(EXERCISE DIRECTIONS): Within the entries below, the lines from the one with "- pose proof (int_type_cases" through the one with "[..|by apply skip_container];" are to be set down exactly, both ends kept.

(GIVEN RECORDS):
──────────

Lemma skip_container tag c ts : Forall skip_spec ts -> skip_spec (TContainer tag c ts).
Proof.
  intros IH outer ct nest r rest Hw Hc Hi (Ht & Hcc & Hvs) Hn Hd Ho Hf. cbn [enc depth] in *.
  destruct (container_type_ok c Hcc) as [Hco He].
  assert (TLVTypeHasLength c = false) as Hl by (assert (c = 21 \/ c = 22 \/ c = 23) as [-> |[-> | ->]] by lia; done).
  rewrite <- !app_assoc in Hf. cbn [app] in Hf.
  destruct (ReadElement_skip ct r c tag 0 (enc_list c (ImplicitProfileId r) ts ++ 24 :: rest)) as
    (r1 & E1 & Hw1 & Hf1 & (S1 & S2 & S3) & T1 & T2 & T3); auto; [lia|by rewrite Hl|].
  set (r2 := set_containerType c r1).
  assert (wf r2) as Hw2 by (apply keeps_wf; [by intros ?|done]).
  assert (ImplicitProfileId r2 = ImplicitProfileId r) as I2 by (by rewrite <- S1).
  destruct (skip_list ts IH outer c (nest + 1) r2 (24 :: rest)) as (n & r3 & Hn3 & Hw3 & Hf3 & Hi3 & Hm3 & Hc3 & Hk3);
    [done|by left|by rewrite I2|done|lia|lia|lia|by rewrite I2|].
  destruct (ReadElement_end r3 rest Hw3) as (r4 & E4 & Hw4 & Hf4 & (U1 & U2 & U3) & V1 & _); auto.
  { by rewrite Hi3, I2. } { destruct Hc3 as [-> | ->]; [lia|done]. }
  set (r5 := set_containerType (if nest =? 0 then outer else kTLVType_UnknownContainer) r4).
  assert (wf r5) as Hw5 by (apply keeps_wf; [by intros ?|done]).
  pose proof (head_nonempty ct (ImplicitProfileId r) c tag 0 Ht Hi He) as Hh.
  exists (S (n + 1)), r5. rewrite !length_app. cbn [length]. rewrite I2 in Hn3. unfold enc_list in Hn3.
  split; [lia|]. split; [done|]. split; [done|].
  split; [simpl; congruence|]. split; [simpl; unfold r2 in Hm3; simpl in Hm3; congruence|]. split.
  { simpl. destruct (Z.eqb_spec nest 0); [left; auto|by right]. }
  intros k. unfold skip_from at 1. rewrite (bind_ok _ _ _ _ _ E1). cbn [Nat.add SkipToEndOfContainer_loop].
  rewrite T1, Hco. unfold kTLVElementType_EndOfContainer. destruct (Z.eqb_spec c 24); [lia|].
  fold r2. assert (ElementType r2 = c) as T2' by (by rewrite <- T1).
  rewrite (bind_ok _ _ _ _ _ (SkipData_none r2 ltac:(by rewrite T2'))).
  pose proof (depths_nonneg ts). rewrite u32_id by lia. rewrite <- Nat.add_assoc.
  change ((do* ReadElement in SkipToEndOfContainer_loop (n + (1 + k)) outer (nest + 1)) r2) with (skip_from outer (n + (1 + k)) (nest + 1) r2).
  rewrite Hk3. unfold skip_from at 1. rewrite (bind_ok _ _ _ _ _ E4). cbn [Nat.add SkipToEndOfContainer_loop].
  rewrite V1. cbn [Z.eqb Pos.eqb kTLVElementType_EndOfContainer].
  destruct (Z.eqb_spec (nest + 1) 0); [lia|]. replace (nest + 1 - 1) with nest by lia. fold r5.
  assert (ElementType r5 = 24) as V5 by (by rewrite <- V1).
  by rewrite (bind_ok _ _ _ _ _ (SkipData_none r5 ltac:(by rewrite V5))).
Qed.

(** The parts of an element that is no container. *)
Definition is_container (t : tlv) : bool := if t is TContainer _ _ _ then true else false.

Definition simple_shape (ct et tag v : Z) (s : list Z) : Prop :=
  tag_ok ct tag /\ is_elem_type et /\ et <> 24 /\ TLVTypeIsContainer et = false /\
  (if TLVTypeHasLength et then field_value et v = strlen s /\ strlen s <= 4294967295 else s = []).

Lemma int_type_cases v : In (int_type v) [0; 1; 2; 3].
Proof. unfold int_type. repeat (destruct (_ && _); [simpl; auto|]). simpl; auto. Qed.

Lemma uint_type_cases v : In (uint_type v) [4; 5; 6; 7].
Proof. unfold uint_type. repeat (destruct (_ <=? _); [simpl; auto|]). simpl; auto. Qed.

Lemma fixed_shape ct et tag v : tag_ok ct tag -> In et [0; 1; 2; 3; 4; 5; 6; 7; 8; 9; 10; 11; 20] ->
  simple_shape ct et tag v [].
Proof.
  intros Ht Hin. unfold simple_shape, is_elem_type.
  repeat (destruct Hin as [<-|Hin]; [repeat split; try done; apply Ht|]). destruct Hin.
Qed.

Lemma string_shape ct base tag s : tag_ok ct tag -> base = 12 \/ base = 16 -> strlen s <= 4294967295 ->
  simple_shape ct (base + len_size (strlen s)) tag (strlen s) s.
Proof.
  intros Ht Hb Hs. assert (0 <= strlen s) by (unfold strlen; lia).
  destruct (len_size_spec (strlen s) base ltac:(lia) Hb) as (H1 & H2 & H3 & H4 & H5).
  unfold simple_shape. rewrite H3. split; [done|]. split; [done|]. split; [done|]. split; [|by rewrite H2].
  unfold TLVTypeIsContainer, kTLVElementType_Structure. rewrite u8_id by lia.
  destruct (Z.leb_spec 21 (base + len_size (strlen s))); [lia|done].
Qed.

Lemma simple_parts ct t : is_container t = false -> valid ct t ->
  let '(et, tag, v) := elem_parts t in simple_shape ct et tag v (elem_data 0 t).
Proof.
  destruct t as [tag v|tag v|tag b|tag [v|v]|tag|tag s|tag s|tag c ts]; intros Hs Hv; [..|done];
    cbn [valid elem_parts elem_data] in *; try (apply string_shape; tauto); apply fixed_shape;
    try tauto; try (simpl; tauto).
  - pose proof (int_type_cases v) as H. simpl in *. tauto.
  - pose proof (uint_type_cases v) as H. simpl in *. tauto.
  - destruct b; simpl; tauto.
Qed.

Lemma skip_all t : skip_spec t.
Proof.
  induction t as [| | | | | | |tag c ts IH] using tlv_nested_ind; [..|by apply skip_container];
    intros outer ct nest r rest Hw Hc Hi Hv Hn Hd Ho Hf; rewrite enc_parts in *;
    match type of Hv with valid _ ?t => pose proof (simple_parts ct t eq_refl Hv) as Hp; destruct (elem_parts t) as [[et tag'] v'] end;
    destruct Hp as (P1 & P2 & P3 & P4 & P5); by apply skip_simple.
Qed.

(** The nesting is at most the length of the encoding. *)
Lemma depth_length t : forall ct impl, depth t <= Z.of_nat (length (enc ct impl t)).
Proof.
  induction t as [| | | | | | |tag c ts IH] using tlv_nested_ind; intros ct impl; cbn [depth]; try lia.
  cbn [enc]. rewrite !length_app. cbn [length].
  assert (foldr Z.max 0 (map depth ts) <= Z.of_nat (length (concat (map (enc c impl) ts)))); [|lia].
  induction IH as [|t ts Ht Hts IHts]; simpl; [lia|]. rewrite length_app. specialize (Ht c impl). lia.
Qed.

Lemma depths_length ct impl ts : foldr Z.max 0 (map depth ts) <= Z.of_nat (length (enc_list ct impl ts)).
Proof.
  unfold enc_list. induction ts as [|t ts IH]; simpl; [lia|]. rewrite length_app. pose proof (depth_length t ct impl). lia.
Qed.

(** ** Skip at an element *)

(** The reader at the element [t]: its head has been read. *)
Definition at_elem (t : tlv) (r : TLVReader) (rest : list Z) : Prop :=
  wf r /\ flat r = elem_data (ImplicitProfileId r) t ++ rest /\
  let '(et, tag, v) := elem_parts t in ElementType r = et /\ mElemTag r = tag /\ mElemLenOrVal r = field_value et v.

Lemma Skip_container tag c ts r rest :
  at_elem (TContainer tag c ts) r rest -> is_profile (ImplicitProfileId r) -> 21 <= c <= 23 -> valid_list c ts ->
  exists r', Skip r = (Ok tt, r') /\ wf r' /\ flat r' = rest /\ same_context r r' /\ done_elem r'.
Proof.
  intros (Hw & Hf & T1 & T2 & T3) Hi Hc Hvs. destruct (container_type_ok c Hc) as [Hco He].
  cbn [elem_data] in Hf. rewrite <- app_assoc in Hf. cbn [app] in Hf.
  unfold Skip. rewrite T1, Hco. unfold kTLVElementType_EndOfContainer. destruct (Z.eqb_spec c 24) as [|_]; [lia|].
  set (r2 := SetContainerOpen false (ClearElementState (set_containerType c r))).
  assert (EnterContainer r = (Ok (mContainerType r), r2)) as E2 by (unfold EnterContainer; rewrite T1, Hco; done).
  rewrite (bind_ok _ _ _ _ _ E2). assert (wf r2) as Hw2 by (by apply keeps_wf; [intros ?|]).
  assert (wf (SetContainerOpen false r2)) as Hw3 by (by apply keeps_wf; [intros ?|]).
  pose proof (flat_length r Hw) as Hlen. destruct (wf_current r Hw) as (_ & L1 & L2 & _).
  pose proof (depths_length c (ImplicitProfileId r) ts) as Hd.
  assert (length (enc_list c (ImplicitProfileId r) ts) < length (flat r))%nat as Hlf
    by (rewrite Hf, length_app; simpl; lia).
  assert (Forall skip_spec ts) as IH by (apply Forall_forall; intros t _; apply skip_all).
  destruct (skip_list ts IH c c 0 (SetContainerOpen false r2) (24 :: rest)) as (n & r3 & Hn3 & Hw3' & Hf3 & Hi3 & Hm3 & Hc3 & Hk3);
    [done|by left|done|done|lia|lia|done|done|].
  destruct (ReadElement_end r3 rest Hw3') as (r4 & E4 & Hw4 & Hf4 & (U1 & U2 & U3) & V1 & _); auto.
  { by rewrite Hi3. } { destruct Hc3 as [-> | ->]; [lia|done]. }
  assert (SkipToEndOfContainer r2 = (Ok tt, r4)) as E.
  { unfold SkipToEndOfContainer. change (mContainerType r2) with c. change (bytes_left r2) with (bytes_left r).
    pose proof (flat_bytes_left r Hw) as Hb. change (ImplicitProfileId (SetContainerOpen false r2)) with (ImplicitProfileId r) in Hn3.
    replace (S (S (bytes_left r))) with (S (n + S (bytes_left r - n)))%nat by lia. cbn [SkipToEndOfContainer_loop].
    change (ElementType (SetContainerOpen false r2)) with (-1). cbn [Z.eqb kTLVElementType_EndOfContainer].
    change (TLVTypeIsContainer (-1)) with false. cbv iota.
    rewrite (bind_ok _ _ _ _ _ (SkipData_none (SetContainerOpen false r2) eq_refl)).
    change ((do* ReadElement in SkipToEndOfContainer_loop (n + S (bytes_left r - n)) c 0) (SetContainerOpen false r2))
      with (skip_from c (n + S (bytes_left r - n)) 0 (SetContainerOpen false r2)).
    rewrite Hk3. unfold skip_from. rewrite (bind_ok _ _ _ _ _ E4). cbn [SkipToEndOfContainer_loop]. by rewrite V1. }
  unfold ExitContainer. rewrite (bind_ok _ _ _ _ _ E). eexists. split; [done|].
  split; [by apply keeps_wf; [intros ?|]|]. split; [done|]. split; [|by apply done_clear].
  unfold same_context. simpl. simpl in Hi3, Hm3. split; [congruence|]. split; [congruence|done].
Qed.

(** Skip at any element goes past its data. *)
Lemma Skip_elem t r rest :
  at_elem t r rest -> is_profile (ImplicitProfileId r) -> valid (mContainerType r) t ->
  exists r', Skip r = (Ok tt, r') /\ wf r' /\ flat r' = rest /\ same_context r r' /\ done_elem r'.
Proof.
  intros H Hi Hv. destruct (is_container t) eqn:Ec.
  { destruct t; try done. destruct Hv as (_ & Hc & Hvs). by apply (Skip_container tag ctype elems). }
  destruct H as (Hw & Hf & T). pose proof (simple_parts _ t Ec Hv) as Hp.
  assert (elem_data (ImplicitProfileId r) t = elem_data 0 t) as Ed by (by destruct t). rewrite Ed in Hf.
  destruct (elem_parts t) as [[et tag] v]. destruct T as (T1 & T2 & T3), Hp as (P1 & P2 & P3 & P4 & P5).
  assert (exists r2, SkipData r = (Ok tt, r2) /\ wf r2 /\ flat r2 = rest /\ same_context r r2) as (r2 & E2 & Hw2 & Hf2 & Hs2).
  { destruct (TLVTypeHasLength et) eqn:Hl.
    - destruct P5 as [Pv Ps]. rewrite Pv in T3. apply (SkipData_string r et tag (elem_data 0 t)); [by repeat split|done|done].
    - rewrite P5 in Hf. exists r. split; [by apply SkipData_none; rewrite T1|]. by repeat split. }
  unfold Skip. rewrite T1, P4. unfold kTLVElementType_EndOfContainer. destruct (Z.eqb_spec et 24); [done|].
  rewrite (bind_ok _ _ _ _ _ E2). eexists. split; [done|]. split; [by apply Clear_wf|]. split; [done|].
  split; [done|by apply done_clear].
Qed.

──────────

(ANSWER SECTION):
  - pose proof (int_type_cases v) as H. simpl in *. tauto.
  - pose proof (uint_type_cases v) as H. simpl in *. tauto.
  - destruct b; simpl; tauto.
Qed.

Lemma skip_all t : skip_spec t.
Proof.
  induction t as [| | | | | | |tag c ts IH] using tlv_nested_ind; [..|by apply skip_container];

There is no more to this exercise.